Let’s Block Too-Big-to-Fail Health Insurance Companies | Commentary
If you thought too-big-to-fail banks were dangerous, watch out for too-big-to-fail health insurance companies.
This summer, the country’s top insurers announced a spate of merger plans, lighting up the business pages nationwide. Health insurance giant Anthem unveiled its intention to absorb competitor Cigna, while Aetna put in a bid for Humana — mergers that, if approved, will cut the country’s big insurers down from five to just three. Add to these proposals Centene’s plan to scoop up Health Net, and it looks like a feeding frenzy.
The bad news is that we’re the bait.
On Sept. 29, the House Judiciary Committee brought company CEOs into a hearing on the deals. There, committee members raised questions not only about competition, but also about the impact of such mergers on both affordability and quality of care.
Meanwhile, the health insurance companies have put their PR in high gear.
In prepared testimony, Anthem CEO Joseph Swedish claimed the merger is about “complementary platforms” and “better value.” But this kind of lingo can’t hide what the proposals are really about: They are not about making quality care more affordable, but about amassing profits in an industry where companies such as Anthem boast profits of $2.5 billion or more a year.
We certainly shouldn’t buy the argument that bigger-than-ever health insurance companies will make our health insurance better or more affordable. If insurance giants grow even larger, we can expect premiums to rise — not go down. Take the example of UnitedHealth’s purchase of Nevada’s Sierra Health Group, triggering premium increases 13.7 percent greater than they would have been without the merger.
There’s also the risk that insurers will squeeze more doctors, hospitals and other providers out of their networks, adding extra hassles and costs for patients. This danger is even higher for those living in low-income communities or rural areas where it’s already hard to find doctors.
As the Sierra example shows, there’s nothing new about insurance company mergers. Anthem attained “megaplan” status 11 years ago when it snapped up WellPoint.
As a result, in many of our cities and towns, a small group of insurers — or even just one — has a real grip on the market. A recent American Medical Association report found a high concentration of insurance markets in 72 percent of metropolitan areas studied, with a single insurer claiming 30 percent of more of market share in 90 of these areas.
Yet, neither the House nor the Senate has a say in these deals. That’s why we need the Department of Justice and our state watchdogs — whether attorneys general or insurance regulators — to take action against these proposals.
Halting the mergers would be consistent with the Affordable Care Act, which gives us the tools to change the terms of competition among health insurance companies. Before the ACA, insurers competed for “good risk” — meaning covering people who were young and healthy and dumping anyone with higher health care needs. Now they can’t turn you down or charge you more for a pre-existing condition. But that doesn’t mean that they’re not still driven by the quest for profits and will try to bend or mold the rules to bolster those profits.
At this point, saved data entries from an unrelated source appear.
(** One event of the executor, case by case. *)
Inductive step : pool -> pool -> Prop :=
| step_skip : forall self u p q r d st g,
    found self = true ->
    step (mkPool self ((u, p) :: q) r d st g)
         (mkPool self q r (d ++ [Ret None]) st (tock g))
| step_open : forall self u p q r d st g,
    found self = false ->
    step (mkPool self ((u, p) :: q) r d st g)
         (mkPool self q (r ++ [(u, p)]) d st (tock (log_attempt g (u, p))))
| step_finish : forall self q r d st g k u p,
    nth_error r k = Some (u, p) ->
    step (mkPool self q r d st g)
         (mkPool self q (remove_nth k r) (d ++ [attempt ftp_login u p]) st
                 (tock g))
| step_break : forall self q r d g k f,
    nth_error d k = Some f ->
    found self = true ->
    step (mkPool self q r d Iterating g)
         (mkPool self (if cancel_futures then [] else q) r (remove_nth k d)
                 Broke (tock g))
| step_raise : forall self q r d g k e,
    nth_error d k = Some (Exc e) ->
    found self = false ->
    step (mkPool self q r d Iterating g)
         (mkPool self q r (remove_nth k d) (Raised e) (tock g))
| step_success : forall self q r d g k x,
    nth_error d k = Some (Ret (Some x)) ->
    found self = false ->
    step (mkPool self q r d Iterating g)
         (mkPool (record_success self x) q r (remove_nth k d) (Returned x)
                 (tock g))
| step_none : forall self q r d g k,
    nth_error d k = Some (Ret None) ->
    found self = false ->
    step (mkPool self q r d Iterating g)
         (mkPool self q r (remove_nth k d) Iterating (tock g))
| step_stop : forall self g,
    step (mkPool self [] [] [] Iterating g)
         (mkPool self [] [] [] Exhausted (tock g)).

Lemma enabled_step : forall s e,
  In e (enabled max_workers s) ->
  step s (tick (apply ftp_login cancel_futures e s)).
Proof.
  intros [self q r d st g] e H. unfold enabled in H. cbn [pending running completed status] in H.
  apply in_app_or in H as [H|H]; [|apply in_app_or in H as [H|H]].
  - destruct q as [|[u p] q]; [contradiction|].
    destruct (Z.of_nat (List.length r) <? max_workers)%Z; [|contradiction].
    destruct H as [<-|[]]. unfold tick, apply, try_credentials. cbn.
    destruct (found self) eqn:F; cbn; now constructor.
  - apply in_map_iff in H as (k & <- & Hk). apply in_seq in Hk.
    destruct (nth_error r k) as [[u p]|] eqn:Hr.
    2: { apply nth_error_None in Hr. lia. }
    unfold tick, apply. cbn. rewrite Hr. cbn. now constructor.
  - destruct st; try contradiction.
    destruct d as [|f d].
    + destruct q; [|contradiction]. destruct r; [|contradiction].
      destruct H as [<-|[]]. cbn. constructor.
    + apply in_map_iff in H as (k & <- & Hk). apply in_seq in Hk.
      destruct (nth_error (f :: d) k) as [f'|] eqn:Hd.
      2: { apply nth_error_None in Hd. lia. }
      unfold tick, apply. cbn [completed shared pending running trace status].
      rewrite Hd. destruct (found self) eqn:F.
      * cbn. econstructor; eassumption.
      * destruct f' as [[x|]|e]; cbn; now constructor.
Qed.

Lemma pick_enabled : forall s e,
  pick sched max_workers s = Some e -> In e (enabled max_workers s).
Proof.
  intros s e H. unfold pick in H.
  destruct (enabled max_workers s) as [|e0 es] eqn:E; [discriminate|].
  assert (Hlt : (sched (clock (trace s)) mod List.length (e0 :: es)
                 < List.length (e0 :: es))%nat)
    by (apply Nat.mod_upper_bound; discriminate).
  injection H as <-. exact (nth_In _ _ Hlt).
Qed.

Lemma step_measure : forall s s', step s s' -> (measure s' < measure s)%nat.
Proof.
  intros s s' H. destruct H; unfold measure; cbn [pending running completed status];
    rewrite ?length_app; cbn [List.length];
    try match goal with
        | Hn : nth_error _ _ = Some _ |- _ => apply remove_nth_length in Hn
        end;
    try destruct cancel_futures; cbn [List.length];
    try match goal with st : loop_status |- _ => destruct st end; lia.
Qed.

(** An invariant of the steps holds after any number of events. *)
Lemma run_invariant : forall (P : pool -> Prop),
  (forall s s', P s -> step s s' -> P s') ->
  forall fuel s, P s -> P (run ftp_login sched max_workers cancel_futures fuel s).
Proof.
  intros P HP fuel. induction fuel as [|fuel IH]; intros s Hs; cbn [run].
  - assumption.
  - destruct (pick sched max_workers s) as [e|] eqn:E; [|assumption].
    apply IH. eapply HP; [eassumption|].
    apply enabled_step. now apply pick_enabled.
Qed.

(** The fuel [exec] gives is enough: it stops where no event is enabled. *)
Lemma run_quiescent : forall fuel s,
  (measure s <= fuel)%nat ->
  enabled max_workers (run ftp_login sched max_workers cancel_futures fuel s) = [].
Proof.
  intros fuel. induction fuel as [|fuel IH]; intros s Hm; cbn [run].
  - destruct s as [self q r d st g]. unfold measure in Hm. cbn in Hm.
    destruct q; [|cbn in Hm; lia]. destruct r; [|cbn in Hm; lia].
    destruct d; [|cbn in Hm; lia]. destruct st; cbn in Hm; try lia; reflexivity.
  - destruct (pick sched max_workers s) as [e|] eqn:E.
    + apply IH. apply pick_enabled in E.
      apply enabled_step, step_measure in E. lia.
    + unfold pick in E. destruct (enabled max_workers s); [reflexivity|discriminate].
Qed.

Lemma exec_quiescent : forall s,
  enabled max_workers (exec ftp_login sched max_workers cancel_futures s) = [].
Proof. intros s. apply run_quiescent. lia. Qed.

(** With at least one worker nothing is left undone where no event is
    enabled, and the main thread has left its loop. *)
Lemma quiescent_done : forall s,
  (1 <= max_workers)%Z ->
  enabled max_workers s = [] ->
  pending s = [] /\ running s = [] /\ status s <> Iterating.
Proof.
  intros [self q r d st g] Hw H. unfold enabled in H.
  cbn [pending running completed status] in *.
  apply app_eq_nil in H as [H1 H2]. apply app_eq_nil in H2 as [H2 H3].
  destruct r as [|c r]; [|discriminate].
  cbn [List.length] in H1.
  destruct q as [|c q].
  - repeat split; try reflexivity. destruct st; try discriminate.
    destruct d; discriminate.
  - destruct (Z.ltb_spec (Z.of_nat 0) max_workers); [discriminate|lia].
Qed.

End Executor.

(** ** Invariants of one executor *)

Section Invariants.

Variable ftp_login : string -> string -> ftp_reply.
Variable sched : nat -> nat.
Variable cancel_futures : bool.
Variable max_workers : Z.

Local Abbreviation stepR := (step ftp_login cancel_futures).
Local Abbreviation execR :=
  (exec ftp_login sched max_workers cancel_futures).

Lemma attempt_accepted : forall u p,
  ftp_login u p = LoginOk -> attempt ftp_login u p = Ret (Some (u, p)).
Proof. intros u p H. unfold attempt, ftp_exchange. now rewrite H. Qed.

Lemma attempt_fault : forall u p e,
  ftp_login u p = Raises e -> attempt ftp_login u p = Ret None.
Proof. intros u p e H. unfold attempt, ftp_exchange. now rewrite H. Qed.

(** *** Exactly one pair is accepted *)

Definition one_valid (x : string * string) (s : pool) : Prop :=
  (forall c, In c (pending s) \/ In c (running s) ->
             ftp_login (fst c) (snd c) = LoginOk -> c = x) /\
  (forall f, In f (completed s) -> f = Ret None \/ f = Ret (Some x)) /\
  ((status s = Iterating /\ found (shared s) = false /\
    (In x (pending s) \/ In x (running s) \/ In (Ret (Some x)) (completed s)))
   \/
   (status s = Returned x /\ found (shared s) = true /\
    result (shared s) = Some x)).

Lemma one_valid_step : forall x s s',
  ftp_login (fst x) (snd x) = LoginOk ->
  one_valid x s -> stepR s s' -> one_valid x s'.
Proof.
  intros x s s' Hx (Hq & Hd & Hst) Hstep.
  destruct Hstep; unfold one_valid;
    cbn [pending running completed status shared] in *.
  - (* a task finds the flag set *)
    split; [|split].
    + intros c [Hc|Hc]; apply Hq; [left; now right|now right].
    + intros f Hf. apply in_app_or in Hf as [Hf|[<-|[]]]; [now apply Hd|now left].
    + destruct Hst as [(_ & F & _)|Hst]; [congruence|now right].
  - (* a task enters the exchange *)
    split; [|split].
    + intros c [Hc|Hc]; apply Hq; [left; now right|].
      apply in_app_or in Hc as [Hc|[<-|[]]]; [now right|left; now left].
    + assumption.
    + destruct Hst as [(S1 & F & [[<-|Hin]|[Hin|Hin]])|(_ & F & _)];
        try congruence; left; repeat split; trivial.
      * right; left. apply in_or_app. right. now left.
      * now left.
      * right; left. apply in_or_app. now left.
      * now (right; right).
  - (* a task leaves the exchange *)
    pose proof (nth_error_In _ _ H) as Hin.
    split; [|split].
    + intros c [Hc|Hc]; apply Hq; [now left|right].
      eapply remove_nth_In; eassumption.
    + intros f Hf. apply in_app_or in Hf as [Hf|[<-|[]]]; [now apply Hd|].
      destruct (ftp_login u p) as [|e] eqn:E.
      * right. rewrite (attempt_accepted _ _ E). do 2 f_equal.
        apply Hq; [now right|exact E].
      * left. eapply attempt_fault; eassumption.
    + destruct Hst as [(S1 & F & [Hp|[Hr|Hc]])|Hst]; [| | |now right];
        left; repeat split; trivial.
      * now left.
      * destruct (ftp_login u p) as [|e] eqn:E.
        -- right; right. apply in_or_app. right. left.
           rewrite (attempt_accepted _ _ E). do 2 f_equal.
           apply Hq; [now right|exact E].
        -- right; left. eapply remove_nth_keeps; [eassumption|assumption|].
           intros ->. cbn in Hx. congruence.
      * right; right. apply in_or_app. now left.
  - (* the loop finds the flag set *)
    destruct Hst as [(_ & F & _)|(S1 & _)]; congruence.
  - (* a future holds an exception *)
    apply nth_error_In, Hd in H. destruct H; discriminate.
  - (* a future holds a pair *)
    pose proof (nth_error_In _ _ H) as Hin. apply Hd in Hin.
    destruct Hin as [Hin|Hin]; [discriminate|]. injection Hin as ->.
    split; [assumption|split].
    + intros f Hf. apply Hd. eapply remove_nth_In; eassumption.
    + right. repeat split.
  - (* a future holds None *)
    split; [assumption|split].
    + intros f Hf. apply Hd. eapply remove_nth_In; eassumption.
    + destruct Hst as [(S1 & F & [Hp|[Hr|Hc]])|(S1 & _)]; [| | |discriminate];
        left; repeat split; trivial.
      * now left.
      * right; now left.
      * right; right. eapply remove_nth_keeps; [eassumption|assumption|discriminate].
  - (* nothing left to yield *)
    destruct Hst as [(_ & _ & [[]|[[]|[]]])|(S1 & _)]. discriminate.
Qed.

(** A batch that holds the one accepted pair: the loop is left by
    [return result] with that pair, under every schedule. *)
Lemma exec_one_valid : forall x self g batch,
  (1 <= max_workers)%Z ->
  ftp_login (fst x) (snd x) = LoginOk ->
  (forall c, In c batch -> ftp_login (fst c) (snd c) = LoginOk -> c = x) ->
  In x batch ->
  found self = false ->
  let s := execR (submit_all self g batch) in
  status s = Returned x /\ found (shared s) = true /\ result (shared s) = Some x.
Proof.
  intros x self g batch Hw Hx Huniq Hin F s.
  assert (Hinv : one_valid x s).
  { apply (run_invariant ftp_login sched cancel_futures max_workers (one_valid x)).
    - intros s1 s2 H1 H2. eapply one_valid_step; eassumption.
    - split; [|split]; cbn.
      + intros c [Hc|[]]. now apply Huniq.
      + intros f [].
      + left. repeat split; trivial. now left. }
  destruct (quiescent_done max_workers s Hw (exec_quiescent _ _ _ _ _))
    as (_ & _ & Hs).
  destruct Hinv as (_ & _ & [(S1 & _)|Hdone]); [contradiction|assumption].
Qed.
The DOJ and state regulators are our first line of defense in protecting the gains we’ve made under the ACA. As the former head of DOJ’s Antitrust Division Christine Varney said in 2010, “if health care reform is to harness the power of competitive markets,” antitrust enforcers “must be up to the challenge of ensuring that our health care markets are, in fact, as competitive as possible.”
But strong antitrust enforcement alone isn’t enough. Nationally and in each of our states, we also need to use all the tools the ACA gives us to make health insurance truly affordable and accountable. Right now, we’re leaving too many of these options and others on the table.
Using those tools would mean adopting vigorous rate review and setting high standards for insurers that want to sell coverage through the new state and federally-sponsored marketplaces. Most of all, it would mean adding public coverage as an alternative for people shopping in these marketplaces.
Our experience with too-big-to-fail banks taught us a powerful lesson: The worst course of action is to put our fate in the hands of an industry that protects its bottom line above its customers and the country as a whole.
The good news is that we have the tools to fight back against too-big-to-fail health insurance companies. Let’s put those tools to use.
LeeAnn Hall is the executive director of the Alliance for a Just Society. Wendell Potter is a senior analyst at the Center for Public Integrity. He is a former health insurance industry executive who now advocates for health system reform. He is the author of “Deadly Spin: How Corporate PR Is Killing Health Care.”